Who is the data scientist?
A data scientist researches, extracts, and reports meaningful insights present in data. Most of the time, a data scientist must be able to effectively communicate those insights to other non-technical members of the team or stakeholders.
There are three main fields a data scientist should be proficient on:
- Programming: Data science programming languages to write scripts and a little bit of APIs and cloud computing.
- Theory: Algebra, calculus, statistics, probabilities, optimization, and artificial intelligence (AI) techniques.
- Communication: Ability to explain to non-technical people the achieved results.
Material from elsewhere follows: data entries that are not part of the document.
Lemma add_chunk_keeps_documents self file_path chunk_id content metadata doc_id :
  is_Some (_collection self !! doc_id) ->
  is_Some (_collection (add_chunk E self file_path chunk_id content metadata).2 !! doc_id).
Proof.
  intros Hsome.
  destruct (unchanged (_collection self !! chunk_doc_id file_path chunk_id)
              (_hash_content E content)) eqn:Hun.
  - unfold add_chunk, chroma.get. by rewrite Hun.
  - destruct (add_chunk_changed E self file_path chunk_id content metadata Hun)
      as (v & m & ->).
    cbn [_collection]. unfold chroma.upsert.
    apply lookup_insert_is_Some'. by right.
Qed.

Lemma index_chunks_keep_documents rel_path language chunks idx doc_id :
  is_Some (_collection idx !! doc_id) ->
  is_Some (_collection (foldl (index_chunk E rel_path language) idx chunks) !! doc_id).
Proof.
  revert idx. induction chunks as [|c chunks IH]; intros idx Hsome; [done |].
  simpl. apply IH. by apply add_chunk_keeps_documents.
Qed.

Lemma check_changed_index self path force self' :
  check_changed self path force = Some self' -> index self' = index self.
Proof.
  unfold check_changed. destruct force; [by intros [= <-] |].
  case_bool_decide; [done | by intros [= <-]].
Qed.

Lemma index_file_keeps_documents self path force doc_id :
  is_Some (_collection (index self) !! doc_id) ->
  is_Some (_collection (index (index_file E self path force).2) !! doc_id).
Proof.
  intros Hsome. unfold index_file.
  destruct (check_changed self path force) as [self'|] eqn:Hcheck; [|done].
  apply check_changed_index in Hcheck.
  destruct (read_text path) as [content|]; cbn [snd index]; rewrite ?Hcheck; [|done].
  by apply index_chunks_keep_documents.
Qed.

End NeverRemoves.

(** X8: [index_file] never removes a document from the vector store: every
    id stored before the call is stored after it.  A chunk whose function
    was deleted from its file therefore stays in the store when the file is
    indexed again. *)
Theorem index_file_never_removes_documents
    (E : Externals) (self : ingestor.FileIngestor) (path : ingestor.file)
    (force : bool) (doc_id : string) :
  is_Some (index._collection (ingestor.index self) !! doc_id) ->
  is_Some (index._collection
             (ingestor.index (ingestor.index_file E self path force).2) !! doc_id).
Proof. apply index_file_keeps_documents. Qed.

(** X8 on [a.js] after an edit: the id stored for it by the first pass is
    still stored after the second pass. *)
Lemma index_file_never_removes_documents_witness :
  is_Some (index._collection
             (ingestor.index
                (ingestor.index_file fixtures.world fixtures.indexed_a
                   fixtures.a_js_edited false).2) !! "a_js::full").
Proof.
  apply index_file_never_removes_documents.
  vm_compute. eexists. reflexivity.
Defined.

(** X9: on a vector store filled by [index_file] alone, [remove_file] of a
    path without ["::"] answers [True] and leaves every document in place:
    the whole-file id it deletes is the id of no chunk. *)
Theorem remove_file_leaves_ingested_chunks
    (E : Externals) (self : ingestor.FileIngestor) (file_path : string) :
  ingestor.populated E self ->
  pystr.has_double_colon file_path = false ->
  index.remove_file (ingestor.index self) file_path
  = (true,
     {| index._collection := index._collection (ingestor.index self);
        index._embedder := index._embedder (ingestor.index self);
        index.trace := index.trace (ingestor.index self)
                       ++ [index.Deleted (index.file_doc_id file_path)] |}).
Proof.
  intros Hpop Hpath. unfold index.remove_file, chroma.delete.
  rewrite delete_id; [done |].
  destruct (index._collection (ingestor.index self) !! index.file_doc_id file_path)
    as [d|] eqn:Hd; [|done].
  apply (populated_keys E self Hpop) in Hd.
  by rewrite file_doc_id_has_double_colon, Hpath in Hd.
Qed.
Definition relPermAt (g : DataGroup) (a : localIndex) : RelPermPoint :=
  evaluateRelPerm (trialSaturations g a).

End WithModels.

(** *** ImplicitStepComplete and ResetStateToBeginningOfStep *)

Definition set_primary (g : DataGroup)
  (x : arrayView1d real64 * arrayView2d real64) : DataGroup :=
  {| size := size g; pressure := fst x; deltaPressure := deltaPressure g;
     phaseSat := snd x; deltaPhaseSat := deltaPhaseSat g;
     newPhaseSat := newPhaseSat g; phaseMobility := phaseMobility g;
     dPhaseMobility_dPressure := dPhaseMobility_dPressure g;
     dPhaseMobility_dSaturation := dPhaseMobility_dSaturation g;
     fluid := fluid g; solid := solid g; relPerm := relPerm g |}.

Definition set_deltas (g : DataGroup)
  (x : arrayView1d real64 * arrayView2d real64) : DataGroup :=
  {| size := size g; pressure := pressure g; deltaPressure := fst x;
     phaseSat := phaseSat g; deltaPhaseSat := snd x;
     newPhaseSat := newPhaseSat g; phaseMobility := phaseMobility g;
     dPhaseMobility_dPressure := dPhaseMobility_dPressure g;
     dPhaseMobility_dSaturation := dPhaseMobility_dSaturation g;
     fluid := fluid g; solid := solid g; relPerm := relPerm g |}.

(** [ImplicitStepComplete] on one sub-region: the deltas are folded into
    the pressure and into the two phase saturations. *)
Definition ImplicitStepComplete (subRegion : DataGroup) : DataGroup :=
  let dPres := deltaPressure subRegion in
  let dPhaseSat := deltaPhaseSat subRegion in
  set_primary subRegion
    (forLoop 0 (size subRegion)
       (fun ei '(pres, phaseSat) =>
          let pres := upd pres ei (pres ei + dPres ei) in
          let phaseSat :=
            upd2 phaseSat ei 0 (phaseSat ei 0%nat + dPhaseSat ei 0%nat) in
          let phaseSat :=
            upd2 phaseSat ei 1 (phaseSat ei 1%nat + dPhaseSat ei 1%nat) in
          (pres, phaseSat))
       (pressure subRegion, phaseSat subRegion)).

Section StepBoundaries.

Variable evaluateFluid : real64 -> real64 -> list real64 -> FluidPoint.
Variable evaluateSolid : real64 -> SolidPoint.
Variable evaluateRelPerm : list real64 -> RelPermPoint.

(** [ResetStateToBeginningOfStep] on one sub-region: the deltas are set
    to zero, then the state is updated. *)
Definition ResetStateToBeginningOfStep (subRegion : DataGroup) : DataGroup :=
  let subRegion :=
    set_deltas subRegion
      (forLoop 0 (size subRegion)
         (fun ei '(dPres, dPhaseSat) =>
            let dPres := upd dPres ei 0.0 in
            let dPhaseSat := upd2 dPhaseSat ei 0 0.0 in
            let dPhaseSat := upd2 dPhaseSat ei 1 0.0 in
            (dPres, dPhaseSat))
         (deltaPressure subRegion, deltaPhaseSat subRegion)) in
  UpdateState evaluateFluid evaluateSolid evaluateRelPerm subRegion.

End StepBoundaries.

(** The primary unknowns are the same in both groups. *)
Definition primaryEq (g1 g2 : DataGroup) : Prop :=
  size g1 = size g2
  /\ (forall a, pressure g1 a = pressure g2 a)
  /\ (forall a, deltaPressure g1 a = deltaPressure g2 a)
  /\ (forall a ip, phaseSat g1 a ip = phaseSat g2 a ip)
  /\ (forall a ip, deltaPhaseSat g1 a ip = deltaPhaseSat g2 a ip).

(** Every derived field holds the same values in both groups. *)
Definition derivedEq (g1 g2 : DataGroup) : Prop :=
  (forall a q, fluid g1 a q = fluid g2 a q)
  /\ (forall a q, solid g1 a q = solid g2 a q)
  /\ (forall a ip, newPhaseSat g1 a ip = newPhaseSat g2 a ip)
  /\ (forall a q, relPerm g1 a q = relPerm g2 a q)
  /\ (forall a ip, phaseMobility g1 a ip = phaseMobility g2 a ip)
  /\ (forall a ip, dPhaseMobility_dPressure g1 a ip
                   = dPhaseMobility_dPressure g2 a ip)
  /\ (forall a ip, dPhaseMobility_dSaturation g1 a ip
                   = dPhaseMobility_dSaturation g2 a ip).

(** [written inside new old]: the value of an entry after a pass that
    stores [new] in the entries it covers. *)
Definition written {A : Type} (inside : bool) (new old : A) : A :=
  if inside then new else old.

End StateUpdate.

End TwoPhaseBase.

(** ** Concrete inputs used by the worked instances below *)

Module Examples.

(** A quadrature point with damage 1/2 and modulus ratio 1. *)
Definition halfDamaged : DamageVolDevUpdates.DamageFields :=
  {| DamageVolDevUpdates.m_damage := fun _ _ => 1 / 2;
     DamageVolDevUpdates.m_strainEnergyDensity := fun _ _ => 0;
     DamageVolDevUpdates.m_lengthScale := 1;
     DamageVolDevUpdates.m_criticalFractureEnergy := 2;
     DamageVolDevUpdates.m_criticalStrainEnergy := 1 |}.
(** The fuel of [hexOfNonneg] covers every digit. *)
Lemma hexOfNonneg_fuel (n : Z) :
  0 <= n -> n < 16 ^ Z.of_nat (S (Z.to_nat (Z.log2 n / 4))).
Proof.
  intros Hn.
  assert (Hl : 0 <= Z.log2 n) by apply Z.log2_nonneg.
  assert (Hq : 0 <= Z.log2 n / 4) by (apply Z.div_pos; lia).
  rewrite Nat2Z.inj_succ, Z2Nat.id by lia.
  change 16 with (2 ^ 4). rewrite <- Z.pow_mul_r by lia.
  destruct (Z.eq_dec n 0) as [-> | Hnz].
  - apply Z.pow_pos_nonneg; lia.
  - apply Z.lt_le_trans with (2 ^ Z.succ (Z.log2 n)).
    + apply Z.log2_spec. lia.
    + apply Z.pow_le_mono_r; [lia |].
      pose proof (Z.div_mod (Z.log2 n) 4 ltac:(lia)).
      pose proof (Z.mod_pos_bound (Z.log2 n) 4 ltac:(lia)). lia.
Qed.

Lemma length_repeat (c : ascii) (k : nat) : String.length (Js.repeat c k) = k.
Proof. induction k as [| k IH]; simpl; [reflexivity | now rewrite IH]. Qed.

Lemma length_append (a b : string) :
  String.length (a ++ b) = (String.length a + String.length b)%nat.
Proof. induction a as [| c a IH]; simpl; [reflexivity | now rewrite IH]. Qed.

Lemma hexValue_zeros (k : nat) (s : string) :
  Spec.hexValue (Js.repeat "0" k ++ s) = Spec.hexValue s.
Proof. induction k; simpl; [reflexivity |]. rewrite IHk. reflexivity. Qed.

Lemma allLowerHex_zeros (k : nat) (s : string) :
  Spec.allLowerHex s = true -> Spec.allLowerHex (Js.repeat "0" k ++ s) = true.
Proof. intros H. induction k; simpl; assumption. Qed.

(** Within 32 bits the formatted count has exactly eight lowercase
    hexadecimal digits and denotes the count. *)
Lemma formatNonceCount_eight (nc : Z) :
  0 <= nc < 2 ^ 32 ->
  String.length (formatNonceCount nc) = 8%nat
  /\ Spec.allLowerHex (formatNonceCount nc) = true
  /\ Spec.hexValue (formatNonceCount nc) = nc.
Proof.
  intros Hnc. unfold formatNonceCount, Js.padStart, Js.toString16.
  destruct (Z.ltb_spec nc 0) as [Hneg | _]; [lia |].
  unfold Js.hexOfNonneg. set (fuel := S (Z.to_nat (Z.log2 nc / 4))).
  pose proof (hexDigits_length fuel 8 nc EmptyString ltac:(lia)) as Hlen.
  change (16 ^ Z.of_nat 8) with (2 ^ 32) in Hlen. specialize (Hlen Hnc).
  simpl String.length in Hlen at 2.
  split; [| split].
  - rewrite length_append, length_repeat. lia.
  - apply allLowerHex_zeros, hexDigits_lower; [lia | reflexivity].
  - rewrite hexValue_zeros, hexDigits_value.
    + simpl. lia.
    + split; [lia |]. apply hexOfNonneg_fuel. lia.
Qed.

(** Beyond 32 bits nothing is cut off: the digits are all there. *)
Lemma formatNonceCount_padded (nc : Z) :
  0 <= nc ->
  (8 <= String.length (formatNonceCount nc))%nat
  /\ Spec.allLowerHex (formatNonceCount nc) = true
  /\ Spec.hexValue (formatNonceCount nc) = nc.
Proof.
  intros Hnc. unfold formatNonceCount, Js.padStart, Js.toString16.
  destruct (Z.ltb_spec nc 0) as [Hneg | _]; [lia |].
  unfold Js.hexOfNonneg. split; [| split].
  - rewrite length_append, length_repeat. lia.
  - apply allLowerHex_zeros, hexDigits_lower; [lia | reflexivity].
  - rewrite hexValue_zeros, hexDigits_value.
    + simpl. lia.
    + split; [lia |]. apply hexOfNonneg_fuel. lia.
Qed.

End HexFormat.

(** ** The parser always finishes *)

Section ParserTotal.

Lemma span_length (p : ascii -> bool) (s : string) :
  String.length s
  = (String.length (fst (Regex.span p s)) + String.length (snd (Regex.span p s)))%nat.
Proof.
  induction s as [| c r IH]; simpl; [reflexivity |].
  destruct (p c); simpl; [| reflexivity].
  destruct (Regex.span p r) as [a b]. simpl in *. lia.
Qed.

Lemma unquoted_rest (k after : string) :
  (String.length (Regex.rest (Regex.unquoted k after)) <= String.length after)%nat.
Proof.
  unfold Regex.unquoted.
  pose proof (span_length Regex.notComma after) as H.
  destruct (Regex.span Regex.notComma after) as [v r]. simpl in *. lia.
Qed.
Those are the three main pillars of data science. But in some contexts, one of them could be more important than the rest. In this article, we are going to break down the responsibilities of data scientists across many industries. We’ll see what the data scientist’s job looks like, how you can become a data scientist, and even how to land your first job as a data scientist.
Let’s get started.
What does a data scientist do?
The data scientist’s mission can be summarized in the following sentence: Deliver value from processing and analyzing data.
Depending on the industry, that value can be predicting the future, detecting trends, classifying pictures, extracting information from text, etc. To do so, data scientists use computers and programming languages to process all the information, make complex calculations, create useful data visualizations, and obtain results.
The operations that a data scientist performs to achieve results are guided by theoretical and practical expertise. Knowing the math behind the tools and understanding statistics and probabilities can make the difference between an awesome and a mediocre outcome.
But having results that only a few technical experts can understand and interpret is not enough. To convert those results into value, the data scientist should have communication and presentation skills. They should be able to explain to non-technical people the meaning of their results and the implications derived from them.
This can be summarized in the following diagram:
In the rest of this section, we are going to focus on the first rectangle: the data science pipeline. But first, let’s answer a common question: What is the difference between a data scientist and a data analyst?
Differences between data scientists and data analysts
The role of a data analyst is very similar to the role of a data scientist. The previous diagram could also be used to explain the work of a data analyst. Data analysts focus on getting insights from the data. They find relationships and trends that are meaningful to the business and, of course, communicate them to non-technical stakeholders.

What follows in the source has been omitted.